São escassas as imagens do ex-presidente Lula preso. Restringem-se ao curto trajeto entre o helicóptero e a escada do prédio da Polícia Federal, em Curitiba, escoltado por agentes discretos. São fotos noturnas, feitas com teleobjetivas, um contraste com a exuberância das imagens dirigidas por Lula em São Bernardo do Campo, mostradas ao vivo por emissoras de TV no sábado ou em reprises durante todo o fim de semana, estampadas em jornais e sites de notícias e compartilhadas nas redes sociais.
Para um documentário sobre a prisão do primeiro ex-presidente condenado em processo criminal, prevalece a imagem de Lula “nos braços do povo”. Por “povo” entenda-se os militantes que começaram a se concentrar no Sindicato dos Metalúrgicos de São Bernardo no final da tarde de quinta-feira e que acompanharam, no sábado, o discurso com que Lula se despediu da liberdade. Ao vivo, o ex-presidente fez uma espécie de carta-testamento oral, repleta de frases pensadas para ilustrar a narrativa que escolheu para desviar o foco dos motivos da prisão.
– Eu não sou mais um ser humano, eu sou uma ideia misturada com as ideias de vocês. Minhas ideias já estão no ar e ninguém poderá encerrar. Agora vocês são milhões de Lulas.
Embora a expectativa do PT e dos seus aliados seja de ver Lula livre nas próximas semanas, com a revisão da interpretação do Supremo Tribunal Federal sobre a legalidade da prisão em segunda instância, o ex-presidente misturou frases em que expressa a crença na liberdade com outras em que deixa transparecer a desesperança.
– A morte de um combatente não para a revolução – disse a certa altura do discurso em São Bernardo.
No encerramento do comício, expressou a convicção de que em breve estará de volta aos palanques:
– Esse pescoço aqui eu não abaixo. Eu vou chegar de cabeça erguida e vou sair de peito estufado.
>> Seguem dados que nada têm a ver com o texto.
(** * DMV appointment monitor: a shallow embedding and its properties

    The development follows the three source files of the repository:
    [database.py] (the SQLite store), [monitor_service.py] (the monitor:
    navigation, slot extraction, notification dispatch) and [api.py]
    (the push helper and the endpoints that work on the store).

    Data is kept as the code has it: Python [str] as [string], Python
    [int] as [Z], lists as [list], dictionaries as association lists in
    insertion order, table rows as records.  The browser, the push
    gateway and the clock are an explicit environment whose answers may
    depend on everything that happened before (the trace); every
    function that talks to them threads the trace and may raise. *)

From Stdlib Require Import String Ascii List ZArith Lia Bool Arith PeanoNat.
From Stdlib Require Import DecimalString.
From Stdlib Require Import Sorted Permutation.
From Stdlib Require OrderedTypeEx.
Import ListNotations.
Local Open Scope string_scope.
Local Open Scope list_scope.

(** ** Python built-ins used by the sources *)

Module Py.

(** [needle in hay] on [str]. *)
Fixpoint str_in (needle hay : string) : bool :=
  if String.prefix needle hay then true
  else match hay with
       | EmptyString => false
       | String _ rest => str_in needle rest
       end.

(** [s.startswith(("#", ".", "["))]. *)
Definition startswith_any (prefixes : list string) (s : string) : bool :=
  existsb (fun p => String.prefix p s) prefixes.

(** [sep.join(parts)]. *)
Fixpoint join (sep : string) (parts : list string) : string :=
  match parts with
  | [] => ""
  | [p] => p
  | p :: rest => p ++ sep ++ join sep rest
  end.

(** [str(n)] and [f"{n}"] for a non-negative [int]. *)
Definition str_of_nat (n : nat) : string :=
  NilZero.string_of_uint (Nat.to_uint n).

(** [str(z)] for an [int]. *)
Definition str_of_Z (z : Z) : string :=
  NilZero.string_of_int (Z.to_int z).

(** [x in xs] on a list of strings. *)
Definition list_in (x : string) (xs : list string) : bool :=
  existsb (String.eqb x) xs.

(** [range(n)] for an [int] [n]: empty when [n <= 0]. *)
Definition range (n : Z) : list Z :=
  map Z.of_nat (seq 0 (Z.to_nat n)).

Definition newline : string := String (ascii_of_nat 10) "".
Sairei dessa maior, mais forte e inocente, porque vou provar que eles é que cometeram crime.
Lula tem outros processos pela frente e a tendência é de que sofra novas condenações, mas os petistas farão de tudo para manter os militantes mobilizados. Convencer os eleitores menos engajados de que Lula está sendo vítima de uma perseguição é questão de sobrevivência para o partido e seus candidatos.
Corrobora para essa narrativa a comparação com outros políticos que seguem soltos graças ao foro privilegiado, apesar dos indícios e das provas de envolvimento em esquemas milionários de corrupção. Se vai funcionar ou não, as urnas de outubro dirão. Na eleição de 2016, com Lula solto, o PT sofreu um tombo monumental, mas ainda não havia a delação da JBS, que acabou com a reputação de Aécio Neves e abalou a credibilidade de Michel Temer.
ALIÁS: Em seu último ato antes de ser preso, Lula se despediu de vez do personagem Lulinha Paz e Amor, criado por Duda Mendonça em 2002, deu uma guinada à esquerda e voltou a ser o sindicalista que apoia passeatas com queima de pneus, ocupação de terrenos e invasão de fazendas.